▸ The records
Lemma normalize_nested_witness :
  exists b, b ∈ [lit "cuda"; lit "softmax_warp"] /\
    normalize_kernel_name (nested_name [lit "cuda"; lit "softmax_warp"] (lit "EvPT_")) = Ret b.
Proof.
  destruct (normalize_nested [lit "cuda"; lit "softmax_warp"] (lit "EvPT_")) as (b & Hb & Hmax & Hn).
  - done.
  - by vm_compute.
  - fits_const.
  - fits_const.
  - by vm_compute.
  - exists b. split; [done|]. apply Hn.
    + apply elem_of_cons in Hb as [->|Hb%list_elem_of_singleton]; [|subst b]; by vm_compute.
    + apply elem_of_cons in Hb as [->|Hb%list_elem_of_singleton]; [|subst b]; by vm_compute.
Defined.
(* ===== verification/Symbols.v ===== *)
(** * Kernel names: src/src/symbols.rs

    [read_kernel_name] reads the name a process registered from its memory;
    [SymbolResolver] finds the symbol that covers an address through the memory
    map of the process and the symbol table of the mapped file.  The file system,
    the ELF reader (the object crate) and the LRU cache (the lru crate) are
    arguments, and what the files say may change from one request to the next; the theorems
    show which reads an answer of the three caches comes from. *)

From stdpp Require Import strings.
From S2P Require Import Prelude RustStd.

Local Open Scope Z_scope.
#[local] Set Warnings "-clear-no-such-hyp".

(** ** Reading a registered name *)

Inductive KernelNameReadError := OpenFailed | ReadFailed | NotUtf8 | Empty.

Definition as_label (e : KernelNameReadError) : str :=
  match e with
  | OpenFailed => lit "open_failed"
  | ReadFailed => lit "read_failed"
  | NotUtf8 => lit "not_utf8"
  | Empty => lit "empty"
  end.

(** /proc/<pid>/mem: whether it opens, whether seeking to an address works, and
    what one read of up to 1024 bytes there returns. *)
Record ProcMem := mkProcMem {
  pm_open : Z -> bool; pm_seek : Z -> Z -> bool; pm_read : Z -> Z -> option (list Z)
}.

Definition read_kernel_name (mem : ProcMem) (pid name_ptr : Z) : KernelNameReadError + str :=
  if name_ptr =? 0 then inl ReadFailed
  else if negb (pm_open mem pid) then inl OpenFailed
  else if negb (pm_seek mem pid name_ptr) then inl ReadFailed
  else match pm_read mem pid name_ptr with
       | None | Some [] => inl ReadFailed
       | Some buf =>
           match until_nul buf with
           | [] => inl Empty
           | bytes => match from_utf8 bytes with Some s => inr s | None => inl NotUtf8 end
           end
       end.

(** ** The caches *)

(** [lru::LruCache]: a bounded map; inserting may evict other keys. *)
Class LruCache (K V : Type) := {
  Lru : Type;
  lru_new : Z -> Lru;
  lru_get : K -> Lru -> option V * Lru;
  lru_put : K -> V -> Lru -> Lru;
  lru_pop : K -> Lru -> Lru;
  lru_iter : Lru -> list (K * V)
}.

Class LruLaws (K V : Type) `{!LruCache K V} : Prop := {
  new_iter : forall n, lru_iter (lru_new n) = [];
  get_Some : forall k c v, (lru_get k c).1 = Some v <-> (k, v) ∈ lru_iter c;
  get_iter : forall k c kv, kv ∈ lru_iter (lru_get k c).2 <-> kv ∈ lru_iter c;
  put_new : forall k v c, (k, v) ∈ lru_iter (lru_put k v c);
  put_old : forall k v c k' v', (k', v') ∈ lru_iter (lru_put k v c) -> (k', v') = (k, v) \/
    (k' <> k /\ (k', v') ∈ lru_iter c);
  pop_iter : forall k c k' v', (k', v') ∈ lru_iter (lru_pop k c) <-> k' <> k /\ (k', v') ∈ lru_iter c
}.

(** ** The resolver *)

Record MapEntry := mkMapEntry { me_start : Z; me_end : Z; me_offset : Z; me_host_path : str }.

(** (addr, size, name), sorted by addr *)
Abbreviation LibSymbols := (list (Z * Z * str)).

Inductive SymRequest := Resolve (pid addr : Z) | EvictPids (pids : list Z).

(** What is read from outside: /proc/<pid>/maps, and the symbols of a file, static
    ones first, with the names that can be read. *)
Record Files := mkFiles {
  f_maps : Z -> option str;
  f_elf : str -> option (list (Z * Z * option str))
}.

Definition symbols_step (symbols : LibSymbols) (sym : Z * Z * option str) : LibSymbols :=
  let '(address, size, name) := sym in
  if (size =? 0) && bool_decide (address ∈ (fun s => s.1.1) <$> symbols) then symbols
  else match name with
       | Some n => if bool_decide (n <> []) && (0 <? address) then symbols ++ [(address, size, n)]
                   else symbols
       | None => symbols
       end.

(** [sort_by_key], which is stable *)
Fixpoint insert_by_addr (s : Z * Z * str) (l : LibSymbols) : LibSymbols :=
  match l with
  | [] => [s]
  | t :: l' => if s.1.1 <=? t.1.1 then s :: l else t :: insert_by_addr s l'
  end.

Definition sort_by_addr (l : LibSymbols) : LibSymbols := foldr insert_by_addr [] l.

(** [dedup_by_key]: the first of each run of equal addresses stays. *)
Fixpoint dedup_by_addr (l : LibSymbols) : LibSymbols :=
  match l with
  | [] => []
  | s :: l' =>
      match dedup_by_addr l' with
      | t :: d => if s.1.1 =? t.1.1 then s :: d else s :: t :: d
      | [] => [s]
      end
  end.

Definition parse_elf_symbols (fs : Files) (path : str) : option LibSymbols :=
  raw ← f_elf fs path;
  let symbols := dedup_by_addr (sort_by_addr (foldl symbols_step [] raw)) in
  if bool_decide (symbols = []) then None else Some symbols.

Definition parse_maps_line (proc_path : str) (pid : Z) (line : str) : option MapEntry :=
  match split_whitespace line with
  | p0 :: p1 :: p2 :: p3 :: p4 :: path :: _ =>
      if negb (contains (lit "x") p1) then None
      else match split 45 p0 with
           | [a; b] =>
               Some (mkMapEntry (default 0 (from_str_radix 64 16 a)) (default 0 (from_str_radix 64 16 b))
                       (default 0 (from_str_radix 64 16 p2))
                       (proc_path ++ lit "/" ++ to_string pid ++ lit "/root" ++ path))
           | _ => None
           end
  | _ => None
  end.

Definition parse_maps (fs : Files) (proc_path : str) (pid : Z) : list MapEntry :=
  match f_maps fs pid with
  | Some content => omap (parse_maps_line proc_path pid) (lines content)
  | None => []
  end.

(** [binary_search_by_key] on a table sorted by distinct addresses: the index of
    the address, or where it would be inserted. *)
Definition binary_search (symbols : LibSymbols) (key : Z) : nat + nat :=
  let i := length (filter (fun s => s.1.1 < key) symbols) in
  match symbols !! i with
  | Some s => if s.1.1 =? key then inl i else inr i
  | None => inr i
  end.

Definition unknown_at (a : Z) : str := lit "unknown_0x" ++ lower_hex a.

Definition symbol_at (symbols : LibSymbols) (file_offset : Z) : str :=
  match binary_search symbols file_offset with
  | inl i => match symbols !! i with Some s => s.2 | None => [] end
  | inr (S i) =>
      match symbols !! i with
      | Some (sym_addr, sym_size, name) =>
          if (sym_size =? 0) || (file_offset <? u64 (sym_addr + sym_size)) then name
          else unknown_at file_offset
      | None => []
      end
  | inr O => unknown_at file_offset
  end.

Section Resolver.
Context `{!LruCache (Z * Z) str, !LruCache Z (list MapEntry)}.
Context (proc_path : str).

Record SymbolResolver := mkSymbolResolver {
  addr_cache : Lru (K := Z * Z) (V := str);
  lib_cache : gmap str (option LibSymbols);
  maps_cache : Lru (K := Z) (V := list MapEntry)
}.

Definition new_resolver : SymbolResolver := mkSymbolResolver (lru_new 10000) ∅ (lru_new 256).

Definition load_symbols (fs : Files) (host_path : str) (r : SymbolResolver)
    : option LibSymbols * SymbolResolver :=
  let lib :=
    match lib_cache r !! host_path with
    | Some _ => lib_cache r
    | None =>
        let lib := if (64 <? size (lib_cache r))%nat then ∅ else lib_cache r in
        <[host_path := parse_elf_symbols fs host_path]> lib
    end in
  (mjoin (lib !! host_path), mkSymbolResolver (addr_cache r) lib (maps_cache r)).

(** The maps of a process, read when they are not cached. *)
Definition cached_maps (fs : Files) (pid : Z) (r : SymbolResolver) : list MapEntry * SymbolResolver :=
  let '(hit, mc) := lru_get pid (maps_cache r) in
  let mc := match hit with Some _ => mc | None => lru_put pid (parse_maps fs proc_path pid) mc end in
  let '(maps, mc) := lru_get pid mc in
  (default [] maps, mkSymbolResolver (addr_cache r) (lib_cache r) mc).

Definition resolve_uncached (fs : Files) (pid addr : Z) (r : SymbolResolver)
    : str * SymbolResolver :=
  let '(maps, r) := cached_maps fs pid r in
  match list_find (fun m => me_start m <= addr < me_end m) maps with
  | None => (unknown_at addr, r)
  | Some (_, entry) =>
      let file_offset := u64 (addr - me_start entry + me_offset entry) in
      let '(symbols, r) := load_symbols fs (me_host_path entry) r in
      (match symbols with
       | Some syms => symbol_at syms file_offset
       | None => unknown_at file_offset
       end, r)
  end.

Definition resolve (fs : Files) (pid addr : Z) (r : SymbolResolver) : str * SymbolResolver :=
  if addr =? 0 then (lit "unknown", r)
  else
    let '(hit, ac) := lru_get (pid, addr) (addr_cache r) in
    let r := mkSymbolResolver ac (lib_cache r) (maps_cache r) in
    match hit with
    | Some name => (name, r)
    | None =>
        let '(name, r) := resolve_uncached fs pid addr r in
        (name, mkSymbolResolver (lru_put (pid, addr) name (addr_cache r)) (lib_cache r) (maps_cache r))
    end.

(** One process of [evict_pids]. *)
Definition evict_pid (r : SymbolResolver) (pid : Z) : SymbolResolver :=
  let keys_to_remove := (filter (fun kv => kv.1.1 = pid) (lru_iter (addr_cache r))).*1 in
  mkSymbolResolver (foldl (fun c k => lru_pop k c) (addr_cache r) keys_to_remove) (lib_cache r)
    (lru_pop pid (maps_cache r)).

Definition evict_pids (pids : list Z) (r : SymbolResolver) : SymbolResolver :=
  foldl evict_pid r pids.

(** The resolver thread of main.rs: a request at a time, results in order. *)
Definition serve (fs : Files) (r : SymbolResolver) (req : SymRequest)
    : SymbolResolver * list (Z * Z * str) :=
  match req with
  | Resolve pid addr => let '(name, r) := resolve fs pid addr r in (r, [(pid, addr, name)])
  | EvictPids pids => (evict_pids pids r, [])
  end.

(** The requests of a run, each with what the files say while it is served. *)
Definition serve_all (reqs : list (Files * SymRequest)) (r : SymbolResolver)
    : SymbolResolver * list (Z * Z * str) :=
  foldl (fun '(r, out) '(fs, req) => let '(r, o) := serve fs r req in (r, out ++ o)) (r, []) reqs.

...

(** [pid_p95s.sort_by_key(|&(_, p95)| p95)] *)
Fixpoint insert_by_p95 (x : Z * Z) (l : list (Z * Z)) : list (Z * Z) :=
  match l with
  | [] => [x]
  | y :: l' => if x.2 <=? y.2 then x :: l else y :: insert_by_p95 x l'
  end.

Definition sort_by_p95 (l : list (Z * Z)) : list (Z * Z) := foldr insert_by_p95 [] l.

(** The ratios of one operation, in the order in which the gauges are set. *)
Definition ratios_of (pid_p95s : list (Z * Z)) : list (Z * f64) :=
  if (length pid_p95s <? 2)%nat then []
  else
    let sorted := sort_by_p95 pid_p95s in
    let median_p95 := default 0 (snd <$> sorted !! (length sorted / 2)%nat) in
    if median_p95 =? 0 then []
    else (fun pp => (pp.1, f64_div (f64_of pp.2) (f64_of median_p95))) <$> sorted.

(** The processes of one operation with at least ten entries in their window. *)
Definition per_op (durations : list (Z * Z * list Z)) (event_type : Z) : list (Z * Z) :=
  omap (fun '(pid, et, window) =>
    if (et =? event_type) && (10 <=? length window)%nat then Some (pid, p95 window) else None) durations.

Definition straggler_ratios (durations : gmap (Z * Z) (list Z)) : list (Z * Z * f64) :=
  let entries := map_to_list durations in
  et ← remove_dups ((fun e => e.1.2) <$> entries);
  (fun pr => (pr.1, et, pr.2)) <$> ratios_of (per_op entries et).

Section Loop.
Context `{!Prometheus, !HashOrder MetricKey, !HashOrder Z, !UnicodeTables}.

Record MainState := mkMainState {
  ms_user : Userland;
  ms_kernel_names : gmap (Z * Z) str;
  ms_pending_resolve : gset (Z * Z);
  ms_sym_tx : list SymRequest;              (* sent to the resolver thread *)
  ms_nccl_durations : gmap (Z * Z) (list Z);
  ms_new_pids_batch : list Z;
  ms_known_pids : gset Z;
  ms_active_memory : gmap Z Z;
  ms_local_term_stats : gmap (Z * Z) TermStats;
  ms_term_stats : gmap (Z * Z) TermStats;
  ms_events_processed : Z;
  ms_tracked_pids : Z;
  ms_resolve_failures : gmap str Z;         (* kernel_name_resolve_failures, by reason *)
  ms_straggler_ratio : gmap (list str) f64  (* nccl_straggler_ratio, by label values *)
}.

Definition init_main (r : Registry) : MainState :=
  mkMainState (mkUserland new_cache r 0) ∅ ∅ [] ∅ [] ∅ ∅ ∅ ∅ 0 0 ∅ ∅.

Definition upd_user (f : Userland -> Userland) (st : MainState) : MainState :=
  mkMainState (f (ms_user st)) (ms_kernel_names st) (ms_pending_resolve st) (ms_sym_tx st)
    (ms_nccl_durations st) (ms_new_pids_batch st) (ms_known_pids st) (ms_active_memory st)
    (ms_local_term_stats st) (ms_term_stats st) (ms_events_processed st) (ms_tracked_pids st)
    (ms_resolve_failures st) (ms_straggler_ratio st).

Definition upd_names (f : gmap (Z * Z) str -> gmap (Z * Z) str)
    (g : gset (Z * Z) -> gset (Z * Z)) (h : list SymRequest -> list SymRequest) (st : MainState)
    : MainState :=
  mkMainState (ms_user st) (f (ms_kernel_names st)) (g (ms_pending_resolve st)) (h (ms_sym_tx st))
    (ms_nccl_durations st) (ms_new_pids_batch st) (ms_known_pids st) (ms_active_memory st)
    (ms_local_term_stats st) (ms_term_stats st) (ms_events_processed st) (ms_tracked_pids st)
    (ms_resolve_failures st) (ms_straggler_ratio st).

---

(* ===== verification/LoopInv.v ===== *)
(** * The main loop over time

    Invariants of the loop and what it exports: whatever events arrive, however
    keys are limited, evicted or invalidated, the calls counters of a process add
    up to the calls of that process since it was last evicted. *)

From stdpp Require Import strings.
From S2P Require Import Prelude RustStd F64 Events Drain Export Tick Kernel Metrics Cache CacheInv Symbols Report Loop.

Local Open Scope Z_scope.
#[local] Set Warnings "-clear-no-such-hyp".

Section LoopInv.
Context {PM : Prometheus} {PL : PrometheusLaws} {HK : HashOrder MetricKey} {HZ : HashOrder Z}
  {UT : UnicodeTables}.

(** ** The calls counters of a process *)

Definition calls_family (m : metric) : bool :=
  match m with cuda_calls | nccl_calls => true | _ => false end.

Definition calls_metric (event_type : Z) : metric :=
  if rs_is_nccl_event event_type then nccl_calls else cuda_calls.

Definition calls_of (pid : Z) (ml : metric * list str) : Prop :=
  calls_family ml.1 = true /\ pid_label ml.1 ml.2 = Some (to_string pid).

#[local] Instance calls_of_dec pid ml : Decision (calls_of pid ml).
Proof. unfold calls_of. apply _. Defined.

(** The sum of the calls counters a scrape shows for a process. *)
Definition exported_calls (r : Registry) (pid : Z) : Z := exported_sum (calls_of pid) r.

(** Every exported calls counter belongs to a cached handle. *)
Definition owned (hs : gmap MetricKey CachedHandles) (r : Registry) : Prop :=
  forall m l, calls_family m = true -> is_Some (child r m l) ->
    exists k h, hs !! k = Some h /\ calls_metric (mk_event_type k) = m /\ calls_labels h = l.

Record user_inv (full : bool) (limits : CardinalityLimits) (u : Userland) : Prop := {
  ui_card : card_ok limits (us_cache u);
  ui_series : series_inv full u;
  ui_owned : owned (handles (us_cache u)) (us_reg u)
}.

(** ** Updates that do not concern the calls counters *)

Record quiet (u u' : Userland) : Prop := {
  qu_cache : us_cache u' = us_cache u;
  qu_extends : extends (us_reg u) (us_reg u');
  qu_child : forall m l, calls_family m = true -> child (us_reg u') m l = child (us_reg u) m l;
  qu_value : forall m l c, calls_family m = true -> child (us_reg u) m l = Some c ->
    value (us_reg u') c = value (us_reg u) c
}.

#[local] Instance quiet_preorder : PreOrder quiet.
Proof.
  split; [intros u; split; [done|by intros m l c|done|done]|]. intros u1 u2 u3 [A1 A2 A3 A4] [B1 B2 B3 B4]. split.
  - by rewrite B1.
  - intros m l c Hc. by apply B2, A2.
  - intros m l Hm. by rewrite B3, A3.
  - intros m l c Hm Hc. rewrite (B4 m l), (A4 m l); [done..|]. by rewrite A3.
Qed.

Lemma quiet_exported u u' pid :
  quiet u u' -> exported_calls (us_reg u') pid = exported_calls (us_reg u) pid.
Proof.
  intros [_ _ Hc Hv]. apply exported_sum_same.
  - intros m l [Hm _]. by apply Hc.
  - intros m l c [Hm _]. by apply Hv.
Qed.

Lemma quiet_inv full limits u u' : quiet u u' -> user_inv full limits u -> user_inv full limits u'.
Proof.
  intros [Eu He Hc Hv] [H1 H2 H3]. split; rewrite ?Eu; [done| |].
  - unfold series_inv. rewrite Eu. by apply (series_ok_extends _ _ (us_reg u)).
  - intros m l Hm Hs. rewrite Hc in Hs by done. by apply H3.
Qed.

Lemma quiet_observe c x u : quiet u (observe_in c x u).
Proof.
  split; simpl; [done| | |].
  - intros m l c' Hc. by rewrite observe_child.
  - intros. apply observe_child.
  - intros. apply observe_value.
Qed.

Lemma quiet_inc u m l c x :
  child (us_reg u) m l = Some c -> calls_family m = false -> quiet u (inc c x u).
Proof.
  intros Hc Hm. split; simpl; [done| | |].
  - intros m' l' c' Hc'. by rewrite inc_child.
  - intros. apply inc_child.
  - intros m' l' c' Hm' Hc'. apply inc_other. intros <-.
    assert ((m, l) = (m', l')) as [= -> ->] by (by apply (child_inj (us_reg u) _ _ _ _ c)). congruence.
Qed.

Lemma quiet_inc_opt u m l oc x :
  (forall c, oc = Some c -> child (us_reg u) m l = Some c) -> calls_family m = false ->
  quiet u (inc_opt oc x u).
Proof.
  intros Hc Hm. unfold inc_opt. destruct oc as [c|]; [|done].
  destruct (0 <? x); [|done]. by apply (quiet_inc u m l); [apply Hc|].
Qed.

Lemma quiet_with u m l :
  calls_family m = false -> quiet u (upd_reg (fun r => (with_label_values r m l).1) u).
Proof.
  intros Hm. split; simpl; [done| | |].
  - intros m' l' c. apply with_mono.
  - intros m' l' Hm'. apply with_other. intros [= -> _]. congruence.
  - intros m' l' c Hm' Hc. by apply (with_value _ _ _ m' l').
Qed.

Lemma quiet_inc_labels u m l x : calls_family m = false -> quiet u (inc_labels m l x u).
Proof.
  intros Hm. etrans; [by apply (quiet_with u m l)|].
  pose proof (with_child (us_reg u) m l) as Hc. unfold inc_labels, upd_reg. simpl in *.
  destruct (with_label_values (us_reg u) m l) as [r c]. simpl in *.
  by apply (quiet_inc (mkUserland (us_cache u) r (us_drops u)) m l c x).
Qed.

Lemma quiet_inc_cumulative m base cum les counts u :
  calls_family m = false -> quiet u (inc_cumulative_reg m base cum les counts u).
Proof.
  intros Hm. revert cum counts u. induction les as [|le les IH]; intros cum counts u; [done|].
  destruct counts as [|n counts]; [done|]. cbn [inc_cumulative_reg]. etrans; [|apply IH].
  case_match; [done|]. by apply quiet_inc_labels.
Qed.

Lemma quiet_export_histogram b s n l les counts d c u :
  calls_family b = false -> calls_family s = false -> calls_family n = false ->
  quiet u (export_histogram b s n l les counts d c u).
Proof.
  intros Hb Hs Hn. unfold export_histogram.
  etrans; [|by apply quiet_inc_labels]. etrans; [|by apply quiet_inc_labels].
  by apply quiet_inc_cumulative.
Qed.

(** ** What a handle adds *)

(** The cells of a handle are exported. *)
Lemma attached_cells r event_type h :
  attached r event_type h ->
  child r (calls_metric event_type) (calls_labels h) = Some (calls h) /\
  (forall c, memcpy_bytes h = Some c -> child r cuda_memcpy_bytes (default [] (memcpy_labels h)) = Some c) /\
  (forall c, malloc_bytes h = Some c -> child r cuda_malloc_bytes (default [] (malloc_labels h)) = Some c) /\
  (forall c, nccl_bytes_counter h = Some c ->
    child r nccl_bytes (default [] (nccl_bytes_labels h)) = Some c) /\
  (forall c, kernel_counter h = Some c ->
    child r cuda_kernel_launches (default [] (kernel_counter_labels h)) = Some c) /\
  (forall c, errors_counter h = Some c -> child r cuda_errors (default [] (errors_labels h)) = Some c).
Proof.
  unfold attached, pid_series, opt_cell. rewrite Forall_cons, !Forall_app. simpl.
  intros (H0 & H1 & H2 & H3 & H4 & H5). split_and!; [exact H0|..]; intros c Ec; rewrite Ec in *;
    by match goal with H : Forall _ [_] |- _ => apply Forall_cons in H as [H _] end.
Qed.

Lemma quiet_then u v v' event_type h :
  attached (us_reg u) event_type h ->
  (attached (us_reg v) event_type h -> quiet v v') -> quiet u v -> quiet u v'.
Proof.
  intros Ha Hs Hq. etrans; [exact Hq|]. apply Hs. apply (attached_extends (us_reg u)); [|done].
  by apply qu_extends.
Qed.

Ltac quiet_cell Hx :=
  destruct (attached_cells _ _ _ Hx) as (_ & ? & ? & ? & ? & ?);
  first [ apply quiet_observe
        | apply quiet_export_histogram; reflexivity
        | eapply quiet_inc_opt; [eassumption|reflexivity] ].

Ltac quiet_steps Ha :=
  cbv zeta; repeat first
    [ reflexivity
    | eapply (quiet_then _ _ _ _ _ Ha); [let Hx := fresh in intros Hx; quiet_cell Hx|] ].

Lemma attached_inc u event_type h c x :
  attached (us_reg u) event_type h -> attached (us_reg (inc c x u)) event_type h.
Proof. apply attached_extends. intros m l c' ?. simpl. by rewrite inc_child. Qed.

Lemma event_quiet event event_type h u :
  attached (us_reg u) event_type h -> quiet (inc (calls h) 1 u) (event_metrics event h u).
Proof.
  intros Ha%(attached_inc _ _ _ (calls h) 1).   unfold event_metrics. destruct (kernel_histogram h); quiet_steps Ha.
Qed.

▸ Problem to work on
Which lines above hold the string "reflexivity"? Show each of them.

▸ Task output
        | apply quiet_export_histogram; reflexivity
        | eapply quiet_inc_opt; [eassumption|reflexivity] ].
    [ reflexivity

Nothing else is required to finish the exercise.